As I started the content analysis, I identified nine categories to capture the main characteristics of the COVID-19 commercials: Heroic, Kindness, Unite, Gratitude, Failure, People, Difficult Times, Optimism, and Health. I then categorized the words of each commercial into these nine categories. Words in the same category were either synonyms or similar concepts of the category. Through the content analysis, I found that U.S. and Chinese COVID-19 commercials followed their cultural characteristics in most cases with two exceptions. As I expected from the analysis, Chinese commercials are more family-oriented and used more heroic expressions than U.S. commercials. Additionally, Chinese commercials pay more attention to positivity and optimism and emphasize the appeals of kindness than U.S. ads.

However, two exceptions that were opposite of what I expected emerged from the stereotypical view of China and the U.S. While U.S. TV commercials showed more individualistic content than Chinese commercials from Lin’s research (2001), U.S. commercials contain more collectivist content than Chinese commercials during the pandemic. This disparity suggests that while Americans often pay much attention to personal achievement and benefits, U.S. commercials choose to show the collectivist side of the American people during the pandemic, especially for the healthcare workers and first responders who are trying to help save as many patients as possible in this unprecedented time.

The second exception is that even as the U.S. has been suffering in the pandemic more than China, Chinese commercials display more health- and COVID-related content than U.S. commercials. Since there are far more confirmed cases and deaths in the U.S. than in China because of the pandemic, one would expect that U.S. ads will show more content about health practices or the virus. However, this is not the case for COVID-19 commercials. One explanation is that factors such as the ignorance of the COVID-19, the recent racism violence, and the 2020 political campaign could overshadow the importance and severity of the global pandemic, leading to less health-related content in U.S. COVID-19 commercials.

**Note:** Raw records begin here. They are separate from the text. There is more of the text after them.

(** [build_entries], given what its three sources read from disk:
    the entries appended by the JSON loop, the manifests found by
    [rglob], and the entries appended by the profile-bundle loop. *)
Definition build_entries (json_entries : list entry)
    (xml_manifests : list (string * option element))
    (mc_entries : list entry) : list entry :=
  let entries := json_entries in
  let entries := manifest_loop xml_manifests entries in
  let entries := entries ++ mc_entries in
  merge_entries entries.

End Aggregator.

(** ** PayloadExtractor: profile-bundle extraction *)

(** A property-list value as [plistlib] loads it.  A real is carried as its
    [repr] text, data ([bytes]) as its [repr] text, a date by the texts that
    [str] and [repr] print for it. *)
#[warnings="-register-all"] Inductive plist :=
  | PStr (s : string)
  | PInt (z : Z)
  | PReal (repr : string)
  | PBool (b : bool)
  | PData (repr : string)
  | PDate (str_text repr_text : string)
  | PList (l : list plist)
  | PDict (d : list (string * plist)).

Definition METADATA_KEYS : list string :=
  ["PayloadDisplayName"; "PayloadIdentifier"; "PayloadType"; "PayloadUUID";
   "PayloadVersion"].

Fixpoint plist_lookup (d : list (string * plist)) (k : string) : option plist :=
  match d with
  | [] => None
  | (k', v) :: d' => if String.eqb k' k then Some v else plist_lookup d' k
  end.

(** [repr(v)] and [str(v)] of a property-list value. *)
Fixpoint plist_repr (v : plist) : string :=
  match v with
  | PStr s => PyRepr.repr_str s
  | PInt z => PyStr.of_Z z
  | PReal r => r
  | PBool b => if b then "True" else "False"
  | PData r => r
  | PDate _ r => r
  | PList l => "[" +:+ PyStr.join ", " (map plist_repr l) +:+ "]"
  | PDict d =>
      "{" +:+ PyStr.join ", "
               (map (fun kv => PyRepr.repr_str (fst kv) +:+ ": " +:+ plist_repr (snd kv)) d)
          +:+ "}"
  end.

Definition plist_str (v : plist) : string :=
  match v with
  | PStr s => s
  | PDate s _ => s
  | _ => plist_repr v
  end.

(** The value of a field that is an instance of [str], [int] or [float]
    (a [bool] is an [int]). *)
Definition plist_scalar (v : plist) : option value :=
  match v with
  | PStr s => Some (VStr s)
  | PInt z => Some (VInt z)
  | PReal r => Some (VFloat r)
  | PBool b => Some (VBool b)
  | _ => None
  end.

(** The pair of one payload field, if it yields one. *)
Definition payload_field (prefix : string) (k : string) (v : plist)
    (out : list setting) : list setting :=
  if bool_decide (k ∈ METADATA_KEYS) then out
  else
    match plist_scalar v with
    | Some sv => out ++ [(VStr (prefix +:+ "." +:+ k), simplify_value sv)]
    | None =>
        match v with
        | PList _ => out ++ [(VStr (prefix +:+ "." +:+ k), VStr "complex:list")]
        | PDict _ => out ++ [(VStr (prefix +:+ "." +:+ k), VStr "complex:dict")]
        | _ => out
        end
    end.

(** The [for k, v in payload.items()] loop. *)
Fixpoint payload_fields (prefix : string) (items : list (string * plist))
    (out : list setting) : list setting :=
  match items with
  | [] => out
  | (k, v) :: rest => payload_fields prefix rest (payload_field prefix k v out)
  end.

(** The body of the [for payload in payloads] loop. *)
Definition payload_step (payload : plist) (out : list setting) : list setting :=
  match payload with
  | PDict p =>
      let prefix := plist_str (default (PStr "payload") (plist_lookup p "PayloadType")) in
      payload_fields prefix p out
  | _ => out
  end.

(** What [for payload in payloads] iterates over; a number, a truth value
    or a date is not iterable.  A string gives its characters and a mapping
    its keys.  Data gives numbers, which the loop body passes over like any
    element that is not a mapping: the model, which carries data by its
    [repr] text only, iterates over none. *)
Definition plist_iter (payloads : plist) : result (list plist) :=
  match payloads with
  | PList l => Ok l
  | PDict d => Ok (map (fun kv => PStr (fst kv)) d)
  | PStr s => Ok (map (fun c => PStr (String c "")) (list_ascii_of_string s))
  | PData _ => Ok []
  | PInt _ | PReal _ | PBool _ | PDate _ _ => Raise TypeError
  end.

Definition extract_mobileconfig (plist_doc : list (string * plist))
    : result (list setting) :=
  let payloads := default (PList []) (plist_lookup plist_doc "PayloadContent") in
  items ← plist_iter payloads;
  Ok (foldl (fun out payload => payload_step payload out) [] items).

(** ** Table rendering *)

Definition nl : string := String Re.newline "".

(** One table line [| `k` | `v` |]. *)
Definition table_row (row : setting) : string :=
  "| `" +:+ PyRepr.str (fst row) +:+ "` | `" +:+ PyRepr.str (snd row) +:+ "` |" +:+ nl.

Definition format_table (rows : list setting) : string :=
  match rows with
  | [] => "_No payload settings discovered_" +:+ nl
  | _ =>
      let header := "| Key | Value |" +:+ nl +:+ "|-----|-------|" +:+ nl in
      let body := PyStr.join "" (map table_row rows) in
      header +:+ body
  end.

(** [s.replace(a, b)] for single characters. *)
Fixpoint replace_char (a b : ascii) (s : string) : string :=
  match s with
  | "" => ""
  | String c s' => String (if Ascii.eqb c a then b else c) (replace_char a b s')
  end.

(** [anchor_for] of [generate_markdown]. *)
Definition anchor_for (ref type_ : string) : string :=
  let anchor_base := ref +:+ "-" +:+ PyStr.lower type_ in
  PyStr.lower (replace_char " " "-" anchor_base).

(** ** FormatDetector and the JSON loop of [build_entries] *)

(** [sub in s] for strings. *)
Fixpoint str_contains (sub s : string) : bool :=
  String.prefix sub s
  || match s with
     | "" => false
     | String _ s' => str_contains sub s'
     end.

(** [sub in x] for a string [sub]: substring of a string, element of a
    list, key of a mapping. *)
Definition py_in (sub : string) (x : value) : result bool :=
  match x with
  | VStr s => Ok (str_contains sub s)
  | VList l =>
      Ok (existsb (fun v => match v with VStr s => String.eqb s sub | _ => false end) l)
  | VDict d => Ok (existsb (fun kv => String.eqb (fst kv) sub) d)
  | _ => Raise TypeError
  end.

(** [x.endswith(suf)]. *)
Definition endswith_method (x : value) (suf : string) : result bool :=
  match x with
  | VStr s => Ok (PyStr.endswith s suf)
  | _ => Raise AttributeError
  end.

Definition is_nil {A} (l : list A) : bool :=
  match l with [] => true | _ => false end.

(** The [for k, v in pr.items()] loop of the enrollment-restriction fallback. *)
Definition platform_restriction (pr : list (string * value)) (settings : list setting)
    : list setting :=
  foldl (fun acc kv =>
           acc ++ [(VStr ("platformRestriction." +:+ fst kv), simplify_value (snd kv))])
        settings pr.

(** The second link of the chain: compliance-policy extraction when
    nothing was found and the type marker mentions [CompliancePolicy]. *)
Definition compliance_fallback (doc : list (string * value)) (odata_type : value)
    (settings : list setting) : result (list setting) :=
  if is_nil settings then
    c ← py_in "CompliancePolicy" odata_type;
    if c : bool then extract_compliance_policy doc else Ok settings
  else Ok settings.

Through this research, I hope to achieve three goals. First, the research findings are more likely to be among the most recent studies on cultural differences in U.S. and Chinese commercials during COVID-19. This timely finding could help marketers save time and have a clear sense of both the Chinese and U.S. advertising world under the impact of COVID-19. Second, this research is a strong addition to the past research on cross-cultural comparative analysis of U.S. and Chinese commercials. Academic scholars could benefit from the cultural differences reflected in U.S. and Chinese ads. Third, students who study the related field, such as marketing and advertising, or are passionate about the topic, could learn more about the cultural differences between the U.S. and China by analyzing the COVID-19 commercials.

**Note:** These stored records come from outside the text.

(** * LabDAMD / Roteiro3: resilience layer and chat broadcaster

    A shallow embedding of three JavaScript modules of the repository,

    - [shared/middleware/error-handling.js]: [withRetry], [CircuitBreaker];
    - [shared/utils/load-balancer]: [LoadBalancer];
    - the chat service: [ChatService];

    followed by the properties that the design document states about them.

    Conventions.  JavaScript numbers that hold integers (timestamps,
    limits, gRPC codes, failure counts) are [Z]; array indices and lengths
    are [nat]; a JS [Map] that is never iterated is a [gmap]; a JS [Set],
    whose iteration order is its insertion order, is a duplicate-free
    [list]; an optional property of a request object ([undefined] when
    absent) is an [option].  The environment ([Date.now()], [uuidv4()],
    [Math.random()], the settling of an awaited operation, the behaviour of
    a stream's [write]) is passed explicitly. *)

From Stdlib Require Import ZArith Lia.
From stdpp Require Import base option strings list gmap sorting.

Open Scope Z_scope.

(* ===================================================================== *)
(** * Part I.  The code                                                   *)
(* ===================================================================== *)

(** ** error-handling.js *)

Module ErrorCodes.
Definition OK : Z := 0.
Definition CANCELLED : Z := 1.
Definition UNKNOWN : Z := 2.
Definition INVALID_ARGUMENT : Z := 3.
Definition DEADLINE_EXCEEDED : Z := 4.
Definition NOT_FOUND : Z := 5.
Definition ALREADY_EXISTS : Z := 6.
Definition PERMISSION_DENIED : Z := 7.
Definition RESOURCE_EXHAUSTED : Z := 8.
Definition FAILED_PRECONDITION : Z := 9.
Definition ABORTED : Z := 10.
Definition OUT_OF_RANGE : Z := 11.
Definition UNIMPLEMENTED : Z := 12.
Definition INTERNAL : Z := 13.
Definition UNAVAILABLE : Z := 14.
Definition DATA_LOSS : Z := 15.
Definition UNAUTHENTICATED : Z := 16.
End ErrorCodes.

Module ErrorHandling.

(** A thrown JavaScript value.  A plain [Error] has no [code]
    ([undefined], here [None]); a [GrpcError] has one. *)
Record JsError := mkJsError {
  name : string;
  code : option Z;
  message : string;
  details : option string
}.

(** [new GrpcError(code, message)], [details] defaulting to [null]. *)
Definition GrpcError (c : Z) (msg : string) : JsError :=
  {| name := "GrpcError"; code := Some c; message := msg; details := None |}.

(** [new Error(message)]. *)
Definition Error (msg : string) : JsError :=
  {| name := "Error"; code := None; message := msg; details := None |}.

(** How an [async] function call completes. *)
Inductive Completion (V : Type) :=
| Returned (v : V)
| ReturnedUndefined
| Thrown (e : JsError).
Global Arguments Returned {V} v.
Global Arguments ReturnedUndefined {V}.
Global Arguments Thrown {V} e.

(** [a || b] on numbers: [undefined] and [0] are falsy. *)
Definition num_or (a : option Z) (b : Z) : Z :=
  match a with
  | Some v => if v =? 0 then b else v
  | None => b
  end.

Section Operations.
(** [W] is whatever the awaited operation can read and change (the
    network, the clock, a call counter); [V] is what it resolves to.  One
    [await operation()] takes the world before the call to the settled
    promise, [inl] a rejection and [inr] a value, and the world after. *)
Context {W V : Type}.

Definition Operation : Type := W → (JsError + V) * W.

(** *** withRetry *)

(** What [withRetry] can be observed doing, in order. *)
Inductive RetryEvent :=
| Attempt (n : Z)      (* operation() invoked, n-th time *)
| Sleep (ms : Z).      (* setTimeout(resolve, ms) awaited *)

(** The test guarding the retry branch. *)
Definition transient (error : JsError) : bool :=
  bool_decide (code error = Some ErrorCodes.UNAVAILABLE)
  || bool_decide (code error = Some ErrorCodes.DEADLINE_EXCEEDED)
  || bool_decide (code error = Some ErrorCodes.RESOURCE_EXHAUSTED).

(** The [for] loop from [attempt] on; [left] is the number of
    iterations the loop condition [attempt <= maxRetries] still allows.
    Falling out of the loop returns [undefined]. *)
Fixpoint withRetry_from (operation : Operation) (maxRetries baseDelay : Z)
    (left : nat) (attempt : Z) (w : W)
    : Completion V * W * list RetryEvent :=
  match left with
  | O => (ReturnedUndefined, w, [])
  | S left' =>
    match operation w with
    | (inr v, w') => (Returned v, w', [Attempt attempt])
    | (inl error, w') =>
      if attempt =? maxRetries then (Thrown error, w', [Attempt attempt])
      else if transient error then
        let delay := baseDelay * 2 ^ (attempt - 1) in
        let '(c, w'', evs) :=
          withRetry_from operation maxRetries baseDelay left' (attempt + 1) w' in
        (c, w'', Attempt attempt :: Sleep delay :: evs)
      else (Thrown error, w', [Attempt attempt])
    end
  end.

(** [async function withRetry(operation, maxRetries = 3, baseDelay = 1000)];
    an argument left out is [None]. *)
Definition withRetry (operation : Operation)
    (maxRetries baseDelay : option Z) (w : W)
    : Completion V * W * list RetryEvent :=
  let maxRetries := default 3 maxRetries in
  let baseDelay := default 1000 baseDelay in
  withRetry_from operation maxRetries baseDelay (Z.to_nat maxRetries) 1 w.

(** *** CircuitBreaker *)

Inductive State := CLOSED | OPEN | HALF_OPEN.

Record CircuitBreaker := mkCircuitBreaker {
  failureThreshold : Z;
  resetTimeout : Z;
  state : State;
  failures : Z;
  nextAttempt : Z
}.

Record Options := mkOptions {
  opt_failureThreshold : option Z;
  opt_resetTimeout : option Z
}.

(** [constructor(options = {})], run when [Date.now()] reads [now]. *)
Definition new_CircuitBreaker (options : Options) (now : Z) : CircuitBreaker :=
  {| failureThreshold := num_or (opt_failureThreshold options) 5;
     resetTimeout := num_or (opt_resetTimeout options) 60000;
     state := CLOSED;
     failures := 0;
     nextAttempt := now |}.

Definition set_state (s : State) (cb : CircuitBreaker) : CircuitBreaker :=
  {| failureThreshold := failureThreshold cb; resetTimeout := resetTimeout cb;
     state := s; failures := failures cb; nextAttempt := nextAttempt cb |}.

Definition set_failures (n : Z) (cb : CircuitBreaker) : CircuitBreaker :=
  {| failureThreshold := failureThreshold cb; resetTimeout := resetTimeout cb;
     state := state cb; failures := n; nextAttempt := nextAttempt cb |}.

Definition set_nextAttempt (t : Z) (cb : CircuitBreaker) : CircuitBreaker :=
  {| failureThreshold := failureThreshold cb; resetTimeout := resetTimeout cb;
     state := state cb; failures := failures cb; nextAttempt := t |}.

Definition onSuccess (cb : CircuitBreaker) : CircuitBreaker :=
  set_state CLOSED (set_failures 0 cb).

(** [now] is the reading of [Date.now()] inside [onFailure]. *)
Definition onFailure (now : Z) (cb : CircuitBreaker) : CircuitBreaker :=
  let cb := set_failures (failures cb + 1) cb in
  if failureThreshold cb <=? failures cb
  then set_nextAttempt (now + resetTimeout cb) (set_state OPEN cb)
  else cb.

Definition circuit_open : JsError :=
  GrpcError ErrorCodes.UNAVAILABLE "Circuit breaker is OPEN".

(** [execute] runs in two synchronous pieces separated by the [await].
    The first piece, up to and including the call [operation()], either
    throws before calling the operation or lets the call through. *)
Inductive Admission :=
| Rejected (e : JsError)
| Invoked (cb : CircuitBreaker).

This research project is changing my perceptions of how I, as an international student from China, view cultural differences between two countries through a lens of storytelling marketing. I learned that cultural differences between China and the U.S. had profound and lasting effects on the two countries' commercials. At the same time, I realized how large crises like the COVID-19 could suddenly disrupt some of these deep-rooted cultural differences and lead to commercials beyond our expectations. This project offered me an opportunity to combine my interests both in marketing and storytelling and helped me understand that storytelling marketing is a way to learn about a company and a culture to which it belongs.